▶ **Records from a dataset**
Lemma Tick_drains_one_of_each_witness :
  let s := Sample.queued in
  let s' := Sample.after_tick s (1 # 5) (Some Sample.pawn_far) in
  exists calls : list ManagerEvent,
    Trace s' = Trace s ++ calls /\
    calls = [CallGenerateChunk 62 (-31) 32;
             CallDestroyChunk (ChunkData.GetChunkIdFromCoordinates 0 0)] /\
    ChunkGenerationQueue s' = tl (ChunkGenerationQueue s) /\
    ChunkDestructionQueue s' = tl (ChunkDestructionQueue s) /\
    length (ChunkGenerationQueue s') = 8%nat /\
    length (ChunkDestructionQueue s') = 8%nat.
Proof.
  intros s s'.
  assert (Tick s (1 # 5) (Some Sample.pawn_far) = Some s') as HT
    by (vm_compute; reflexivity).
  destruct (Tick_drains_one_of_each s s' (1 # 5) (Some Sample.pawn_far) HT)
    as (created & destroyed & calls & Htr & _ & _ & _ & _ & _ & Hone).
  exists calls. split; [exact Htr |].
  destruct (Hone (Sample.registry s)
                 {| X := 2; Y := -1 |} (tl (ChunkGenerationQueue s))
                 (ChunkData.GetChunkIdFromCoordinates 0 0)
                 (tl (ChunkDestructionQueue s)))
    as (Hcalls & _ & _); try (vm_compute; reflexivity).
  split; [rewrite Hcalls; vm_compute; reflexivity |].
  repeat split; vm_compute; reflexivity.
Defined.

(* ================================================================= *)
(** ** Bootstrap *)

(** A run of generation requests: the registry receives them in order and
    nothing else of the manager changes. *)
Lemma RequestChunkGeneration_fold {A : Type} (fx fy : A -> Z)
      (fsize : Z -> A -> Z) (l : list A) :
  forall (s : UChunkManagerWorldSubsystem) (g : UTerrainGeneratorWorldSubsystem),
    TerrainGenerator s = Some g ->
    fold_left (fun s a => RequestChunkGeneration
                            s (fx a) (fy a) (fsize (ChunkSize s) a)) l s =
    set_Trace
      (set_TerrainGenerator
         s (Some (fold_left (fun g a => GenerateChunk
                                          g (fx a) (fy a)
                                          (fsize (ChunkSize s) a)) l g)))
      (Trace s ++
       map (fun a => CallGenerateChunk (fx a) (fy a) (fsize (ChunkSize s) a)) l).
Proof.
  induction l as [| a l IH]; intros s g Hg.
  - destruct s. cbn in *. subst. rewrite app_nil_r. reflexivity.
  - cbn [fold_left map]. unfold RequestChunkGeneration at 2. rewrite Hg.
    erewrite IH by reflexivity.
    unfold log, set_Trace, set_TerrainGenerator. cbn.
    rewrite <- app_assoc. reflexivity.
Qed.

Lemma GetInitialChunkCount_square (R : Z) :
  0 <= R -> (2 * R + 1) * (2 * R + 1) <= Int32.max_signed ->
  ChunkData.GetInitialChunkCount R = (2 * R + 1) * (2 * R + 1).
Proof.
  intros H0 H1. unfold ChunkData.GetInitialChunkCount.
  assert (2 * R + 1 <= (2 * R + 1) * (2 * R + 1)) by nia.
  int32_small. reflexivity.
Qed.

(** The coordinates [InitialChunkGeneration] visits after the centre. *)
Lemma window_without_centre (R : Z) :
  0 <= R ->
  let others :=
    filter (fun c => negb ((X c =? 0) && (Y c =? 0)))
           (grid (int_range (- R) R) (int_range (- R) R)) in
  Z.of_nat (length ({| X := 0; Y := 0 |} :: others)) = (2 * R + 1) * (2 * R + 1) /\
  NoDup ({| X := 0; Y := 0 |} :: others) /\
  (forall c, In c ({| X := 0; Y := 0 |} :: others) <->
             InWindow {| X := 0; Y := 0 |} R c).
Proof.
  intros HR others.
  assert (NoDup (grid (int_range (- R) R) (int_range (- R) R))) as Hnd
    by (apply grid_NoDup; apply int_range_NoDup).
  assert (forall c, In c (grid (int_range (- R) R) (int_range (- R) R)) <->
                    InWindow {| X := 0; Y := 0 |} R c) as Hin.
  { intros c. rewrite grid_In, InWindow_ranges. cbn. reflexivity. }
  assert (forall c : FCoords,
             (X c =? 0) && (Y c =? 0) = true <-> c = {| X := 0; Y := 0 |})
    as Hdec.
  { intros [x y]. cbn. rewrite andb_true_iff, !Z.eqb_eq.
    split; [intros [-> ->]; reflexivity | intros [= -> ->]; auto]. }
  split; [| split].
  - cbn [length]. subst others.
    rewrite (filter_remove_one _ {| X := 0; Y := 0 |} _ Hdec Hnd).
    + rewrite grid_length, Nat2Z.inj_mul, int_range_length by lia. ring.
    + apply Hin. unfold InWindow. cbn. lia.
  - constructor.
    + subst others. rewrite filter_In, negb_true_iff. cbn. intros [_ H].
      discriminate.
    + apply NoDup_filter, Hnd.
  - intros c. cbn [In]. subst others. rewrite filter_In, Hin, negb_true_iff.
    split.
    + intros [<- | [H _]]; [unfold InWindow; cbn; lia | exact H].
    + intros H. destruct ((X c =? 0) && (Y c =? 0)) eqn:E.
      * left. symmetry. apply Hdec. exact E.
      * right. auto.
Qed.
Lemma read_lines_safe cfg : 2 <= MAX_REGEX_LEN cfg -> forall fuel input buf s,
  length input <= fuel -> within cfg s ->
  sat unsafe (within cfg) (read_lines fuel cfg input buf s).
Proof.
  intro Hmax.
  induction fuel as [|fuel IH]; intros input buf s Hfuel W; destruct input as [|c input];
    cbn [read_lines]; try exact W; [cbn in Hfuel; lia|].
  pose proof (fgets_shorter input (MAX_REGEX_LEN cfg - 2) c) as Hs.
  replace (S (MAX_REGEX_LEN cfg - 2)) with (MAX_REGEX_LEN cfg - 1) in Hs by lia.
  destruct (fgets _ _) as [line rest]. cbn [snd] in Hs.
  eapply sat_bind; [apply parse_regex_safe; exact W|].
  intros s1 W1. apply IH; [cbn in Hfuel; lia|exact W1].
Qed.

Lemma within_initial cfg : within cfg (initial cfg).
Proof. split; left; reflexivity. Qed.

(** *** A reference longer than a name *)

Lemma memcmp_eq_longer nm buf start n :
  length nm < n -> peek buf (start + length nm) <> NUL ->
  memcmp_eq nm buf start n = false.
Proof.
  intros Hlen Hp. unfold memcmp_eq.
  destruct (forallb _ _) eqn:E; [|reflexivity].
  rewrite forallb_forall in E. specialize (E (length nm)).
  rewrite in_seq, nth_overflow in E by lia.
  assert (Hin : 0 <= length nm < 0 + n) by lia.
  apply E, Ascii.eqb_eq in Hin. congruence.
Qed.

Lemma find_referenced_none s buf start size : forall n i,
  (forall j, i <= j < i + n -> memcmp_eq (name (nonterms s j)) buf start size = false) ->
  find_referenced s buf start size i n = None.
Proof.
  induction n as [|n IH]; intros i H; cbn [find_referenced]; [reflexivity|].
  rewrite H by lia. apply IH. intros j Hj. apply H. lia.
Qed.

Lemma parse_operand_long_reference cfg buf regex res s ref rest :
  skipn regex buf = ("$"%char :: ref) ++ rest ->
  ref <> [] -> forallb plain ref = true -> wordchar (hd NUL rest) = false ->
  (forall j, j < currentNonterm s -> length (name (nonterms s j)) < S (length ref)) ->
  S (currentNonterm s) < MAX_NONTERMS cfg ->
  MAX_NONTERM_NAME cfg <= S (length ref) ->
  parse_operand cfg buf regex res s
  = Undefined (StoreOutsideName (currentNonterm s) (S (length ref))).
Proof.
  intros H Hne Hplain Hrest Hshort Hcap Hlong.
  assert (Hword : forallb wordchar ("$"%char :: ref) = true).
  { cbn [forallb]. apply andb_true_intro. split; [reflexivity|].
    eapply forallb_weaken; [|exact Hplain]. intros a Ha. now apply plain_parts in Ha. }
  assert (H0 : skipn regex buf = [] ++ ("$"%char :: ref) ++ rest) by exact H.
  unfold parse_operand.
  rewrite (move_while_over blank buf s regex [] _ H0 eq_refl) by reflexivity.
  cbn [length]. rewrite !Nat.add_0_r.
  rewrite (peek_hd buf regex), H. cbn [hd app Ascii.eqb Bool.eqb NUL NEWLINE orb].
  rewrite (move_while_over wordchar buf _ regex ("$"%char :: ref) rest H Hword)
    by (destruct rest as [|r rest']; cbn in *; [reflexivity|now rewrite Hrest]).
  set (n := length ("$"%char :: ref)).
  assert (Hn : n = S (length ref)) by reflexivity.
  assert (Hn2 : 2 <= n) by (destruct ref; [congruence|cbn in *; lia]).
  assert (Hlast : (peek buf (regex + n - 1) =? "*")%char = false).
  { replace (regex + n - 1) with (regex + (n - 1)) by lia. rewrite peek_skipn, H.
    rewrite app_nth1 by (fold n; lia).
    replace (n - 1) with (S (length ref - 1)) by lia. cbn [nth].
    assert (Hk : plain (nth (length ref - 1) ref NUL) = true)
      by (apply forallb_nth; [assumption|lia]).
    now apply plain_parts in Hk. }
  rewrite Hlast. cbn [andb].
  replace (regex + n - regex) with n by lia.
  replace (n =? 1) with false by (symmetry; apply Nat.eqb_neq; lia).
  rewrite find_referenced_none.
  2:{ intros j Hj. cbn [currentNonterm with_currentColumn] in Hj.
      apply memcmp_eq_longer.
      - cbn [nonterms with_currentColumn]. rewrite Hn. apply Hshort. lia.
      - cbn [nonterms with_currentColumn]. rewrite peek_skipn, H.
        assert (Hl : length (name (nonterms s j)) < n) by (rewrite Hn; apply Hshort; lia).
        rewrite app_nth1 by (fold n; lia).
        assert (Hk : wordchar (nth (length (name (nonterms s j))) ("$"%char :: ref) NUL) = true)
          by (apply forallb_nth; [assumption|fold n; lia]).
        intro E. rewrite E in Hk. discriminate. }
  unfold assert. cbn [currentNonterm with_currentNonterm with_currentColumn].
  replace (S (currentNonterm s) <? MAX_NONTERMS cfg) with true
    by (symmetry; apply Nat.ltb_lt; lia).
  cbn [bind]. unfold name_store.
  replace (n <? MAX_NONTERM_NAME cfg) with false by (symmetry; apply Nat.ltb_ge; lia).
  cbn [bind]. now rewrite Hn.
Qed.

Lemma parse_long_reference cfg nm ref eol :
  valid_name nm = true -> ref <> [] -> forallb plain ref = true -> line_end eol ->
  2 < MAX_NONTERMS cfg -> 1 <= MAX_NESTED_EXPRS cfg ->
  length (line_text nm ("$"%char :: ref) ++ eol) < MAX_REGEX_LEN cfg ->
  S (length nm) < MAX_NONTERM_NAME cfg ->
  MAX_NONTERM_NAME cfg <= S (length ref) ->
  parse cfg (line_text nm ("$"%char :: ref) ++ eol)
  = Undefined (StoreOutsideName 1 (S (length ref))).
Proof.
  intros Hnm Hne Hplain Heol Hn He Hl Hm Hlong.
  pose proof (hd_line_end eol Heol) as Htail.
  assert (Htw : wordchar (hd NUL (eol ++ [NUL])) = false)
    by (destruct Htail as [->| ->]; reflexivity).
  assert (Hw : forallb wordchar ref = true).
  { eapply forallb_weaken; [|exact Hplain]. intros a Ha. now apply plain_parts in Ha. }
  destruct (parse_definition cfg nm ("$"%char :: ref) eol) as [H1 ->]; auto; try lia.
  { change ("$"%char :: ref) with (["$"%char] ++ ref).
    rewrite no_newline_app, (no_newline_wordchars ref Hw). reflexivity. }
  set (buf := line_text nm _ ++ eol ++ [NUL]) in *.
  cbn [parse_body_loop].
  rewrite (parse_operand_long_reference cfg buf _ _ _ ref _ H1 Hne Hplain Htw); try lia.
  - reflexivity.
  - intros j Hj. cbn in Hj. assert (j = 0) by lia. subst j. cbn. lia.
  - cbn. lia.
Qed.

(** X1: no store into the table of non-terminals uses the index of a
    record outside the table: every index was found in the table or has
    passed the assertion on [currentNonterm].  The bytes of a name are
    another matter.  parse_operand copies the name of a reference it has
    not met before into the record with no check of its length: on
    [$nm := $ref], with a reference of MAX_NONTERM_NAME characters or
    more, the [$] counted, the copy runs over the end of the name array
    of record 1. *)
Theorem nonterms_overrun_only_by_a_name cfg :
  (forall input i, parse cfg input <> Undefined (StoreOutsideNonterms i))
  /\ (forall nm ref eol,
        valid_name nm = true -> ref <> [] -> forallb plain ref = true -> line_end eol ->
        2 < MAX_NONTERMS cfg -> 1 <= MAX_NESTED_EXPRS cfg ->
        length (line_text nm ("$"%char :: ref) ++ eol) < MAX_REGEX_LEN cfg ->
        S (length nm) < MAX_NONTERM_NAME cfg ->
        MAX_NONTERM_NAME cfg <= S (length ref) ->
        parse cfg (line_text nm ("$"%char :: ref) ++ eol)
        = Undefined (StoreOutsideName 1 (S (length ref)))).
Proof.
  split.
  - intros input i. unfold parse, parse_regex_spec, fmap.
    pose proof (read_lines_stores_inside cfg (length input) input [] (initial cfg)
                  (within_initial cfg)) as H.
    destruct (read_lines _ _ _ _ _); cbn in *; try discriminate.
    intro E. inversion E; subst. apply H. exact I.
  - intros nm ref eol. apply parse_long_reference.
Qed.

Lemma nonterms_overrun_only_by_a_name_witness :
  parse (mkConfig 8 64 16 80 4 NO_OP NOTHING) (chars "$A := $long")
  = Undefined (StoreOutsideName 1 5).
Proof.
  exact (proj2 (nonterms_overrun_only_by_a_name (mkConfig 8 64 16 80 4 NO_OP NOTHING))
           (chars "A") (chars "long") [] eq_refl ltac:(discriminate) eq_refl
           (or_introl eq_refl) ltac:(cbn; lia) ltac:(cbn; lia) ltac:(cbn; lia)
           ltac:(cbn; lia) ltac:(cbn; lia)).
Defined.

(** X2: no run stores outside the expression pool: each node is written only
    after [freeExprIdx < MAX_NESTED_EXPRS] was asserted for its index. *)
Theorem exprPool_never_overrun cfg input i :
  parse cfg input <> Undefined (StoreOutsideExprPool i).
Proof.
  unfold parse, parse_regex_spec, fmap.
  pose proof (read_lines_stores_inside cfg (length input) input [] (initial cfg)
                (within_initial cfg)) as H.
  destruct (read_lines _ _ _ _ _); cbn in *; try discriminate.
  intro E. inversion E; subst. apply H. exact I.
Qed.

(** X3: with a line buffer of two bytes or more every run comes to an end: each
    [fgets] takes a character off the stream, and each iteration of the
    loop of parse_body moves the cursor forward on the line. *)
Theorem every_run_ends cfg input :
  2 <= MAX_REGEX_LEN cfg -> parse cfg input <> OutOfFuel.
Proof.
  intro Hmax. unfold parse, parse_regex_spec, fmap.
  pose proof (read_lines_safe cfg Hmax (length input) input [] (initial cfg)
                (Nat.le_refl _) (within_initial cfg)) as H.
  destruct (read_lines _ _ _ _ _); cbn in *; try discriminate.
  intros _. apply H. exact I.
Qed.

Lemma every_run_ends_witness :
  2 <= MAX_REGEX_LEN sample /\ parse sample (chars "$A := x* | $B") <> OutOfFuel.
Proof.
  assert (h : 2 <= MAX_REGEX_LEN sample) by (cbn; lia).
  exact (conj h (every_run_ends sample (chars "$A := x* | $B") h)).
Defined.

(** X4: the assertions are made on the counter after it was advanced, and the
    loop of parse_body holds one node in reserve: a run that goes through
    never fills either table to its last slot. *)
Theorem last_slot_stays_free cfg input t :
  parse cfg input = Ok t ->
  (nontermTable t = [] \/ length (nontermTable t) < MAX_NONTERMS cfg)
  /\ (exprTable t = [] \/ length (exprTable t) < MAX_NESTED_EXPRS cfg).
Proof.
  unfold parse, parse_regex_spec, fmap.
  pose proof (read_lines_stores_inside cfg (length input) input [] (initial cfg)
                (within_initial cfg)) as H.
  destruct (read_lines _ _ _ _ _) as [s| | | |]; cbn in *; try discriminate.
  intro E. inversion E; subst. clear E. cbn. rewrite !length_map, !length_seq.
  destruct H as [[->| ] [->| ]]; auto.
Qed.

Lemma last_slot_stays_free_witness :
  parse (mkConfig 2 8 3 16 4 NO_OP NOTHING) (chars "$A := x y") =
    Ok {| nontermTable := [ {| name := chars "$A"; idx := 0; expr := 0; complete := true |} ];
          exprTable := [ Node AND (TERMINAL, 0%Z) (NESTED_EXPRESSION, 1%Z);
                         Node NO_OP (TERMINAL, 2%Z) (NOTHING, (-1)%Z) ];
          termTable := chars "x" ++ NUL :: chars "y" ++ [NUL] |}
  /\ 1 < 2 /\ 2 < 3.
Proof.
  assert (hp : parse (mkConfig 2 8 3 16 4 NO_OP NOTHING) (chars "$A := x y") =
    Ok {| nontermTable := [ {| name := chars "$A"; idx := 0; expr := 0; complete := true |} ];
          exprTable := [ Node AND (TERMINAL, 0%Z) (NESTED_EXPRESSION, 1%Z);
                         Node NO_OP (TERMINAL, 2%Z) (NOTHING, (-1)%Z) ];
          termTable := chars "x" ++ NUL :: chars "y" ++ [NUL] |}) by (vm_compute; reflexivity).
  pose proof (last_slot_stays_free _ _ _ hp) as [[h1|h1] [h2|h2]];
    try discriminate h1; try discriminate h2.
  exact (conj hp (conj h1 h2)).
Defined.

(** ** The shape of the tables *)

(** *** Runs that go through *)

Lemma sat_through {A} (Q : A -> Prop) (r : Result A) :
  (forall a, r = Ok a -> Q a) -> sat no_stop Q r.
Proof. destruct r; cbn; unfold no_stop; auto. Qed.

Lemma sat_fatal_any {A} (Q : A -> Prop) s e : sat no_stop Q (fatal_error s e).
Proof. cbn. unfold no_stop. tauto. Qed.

▶ **Exercise**
Which of the lines above carry the string "ltac"? Copy every one.

▶ **Response to the task**
           (chars "A") (chars "long") [] eq_refl ltac:(discriminate) eq_refl
           (or_introl eq_refl) ltac:(cbn; lia) ltac:(cbn; lia) ltac:(cbn; lia)
           ltac:(cbn; lia) ltac:(cbn; lia)).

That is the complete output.